Problem requirements:
Using the data beneath, show every line that includes the word "replace".

[Records contained in a dataset]
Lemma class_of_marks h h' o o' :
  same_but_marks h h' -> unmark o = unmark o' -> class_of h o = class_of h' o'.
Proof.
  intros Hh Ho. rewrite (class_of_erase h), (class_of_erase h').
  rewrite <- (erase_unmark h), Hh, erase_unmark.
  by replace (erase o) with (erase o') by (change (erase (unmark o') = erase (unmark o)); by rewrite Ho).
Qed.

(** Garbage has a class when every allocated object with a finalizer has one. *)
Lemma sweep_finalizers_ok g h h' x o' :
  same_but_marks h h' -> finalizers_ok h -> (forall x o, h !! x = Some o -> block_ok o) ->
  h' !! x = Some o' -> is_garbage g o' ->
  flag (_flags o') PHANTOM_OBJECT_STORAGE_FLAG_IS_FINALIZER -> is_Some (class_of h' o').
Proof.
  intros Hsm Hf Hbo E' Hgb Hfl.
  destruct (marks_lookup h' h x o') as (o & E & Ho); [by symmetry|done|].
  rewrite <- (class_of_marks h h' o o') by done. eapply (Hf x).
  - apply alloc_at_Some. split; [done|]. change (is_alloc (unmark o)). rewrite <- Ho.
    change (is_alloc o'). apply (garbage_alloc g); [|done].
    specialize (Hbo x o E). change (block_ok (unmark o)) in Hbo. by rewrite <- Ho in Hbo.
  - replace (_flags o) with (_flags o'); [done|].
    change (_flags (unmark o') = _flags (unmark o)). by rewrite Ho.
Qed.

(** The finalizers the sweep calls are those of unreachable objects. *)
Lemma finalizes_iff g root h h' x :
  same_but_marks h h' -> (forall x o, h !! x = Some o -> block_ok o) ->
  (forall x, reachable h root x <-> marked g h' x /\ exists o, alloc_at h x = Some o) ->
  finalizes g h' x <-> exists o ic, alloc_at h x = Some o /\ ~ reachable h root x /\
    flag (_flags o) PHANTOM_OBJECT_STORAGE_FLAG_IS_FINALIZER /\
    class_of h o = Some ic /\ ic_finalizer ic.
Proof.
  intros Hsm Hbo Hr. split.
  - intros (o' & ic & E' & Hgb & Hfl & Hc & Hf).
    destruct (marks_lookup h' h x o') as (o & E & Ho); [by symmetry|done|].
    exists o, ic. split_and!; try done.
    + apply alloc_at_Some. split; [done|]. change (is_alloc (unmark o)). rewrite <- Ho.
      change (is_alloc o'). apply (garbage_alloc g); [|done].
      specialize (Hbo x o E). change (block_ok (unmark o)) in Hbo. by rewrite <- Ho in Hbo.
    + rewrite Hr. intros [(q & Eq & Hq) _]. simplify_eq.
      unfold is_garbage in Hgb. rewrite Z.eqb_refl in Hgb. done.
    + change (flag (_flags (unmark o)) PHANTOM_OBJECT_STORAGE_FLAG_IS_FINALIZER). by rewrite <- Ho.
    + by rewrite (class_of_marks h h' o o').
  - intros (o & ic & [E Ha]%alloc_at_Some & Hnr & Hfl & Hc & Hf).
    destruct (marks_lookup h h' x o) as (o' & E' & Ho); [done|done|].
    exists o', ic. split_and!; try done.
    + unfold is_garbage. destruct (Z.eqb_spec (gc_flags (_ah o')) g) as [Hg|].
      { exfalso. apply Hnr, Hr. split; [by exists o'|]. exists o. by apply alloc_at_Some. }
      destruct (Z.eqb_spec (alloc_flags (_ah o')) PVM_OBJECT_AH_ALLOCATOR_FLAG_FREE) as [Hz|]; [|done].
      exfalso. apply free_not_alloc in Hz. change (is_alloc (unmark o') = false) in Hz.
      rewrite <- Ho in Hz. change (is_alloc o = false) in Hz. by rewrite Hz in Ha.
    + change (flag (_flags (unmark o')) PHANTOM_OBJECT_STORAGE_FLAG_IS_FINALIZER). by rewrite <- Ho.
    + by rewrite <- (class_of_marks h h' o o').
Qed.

Response:
  by replace (erase o) with (erase o') by (change (erase (unmark o') = erase (unmark o)); by rewrite Ho).
  - replace (_flags o) with (_flags o'); [done|].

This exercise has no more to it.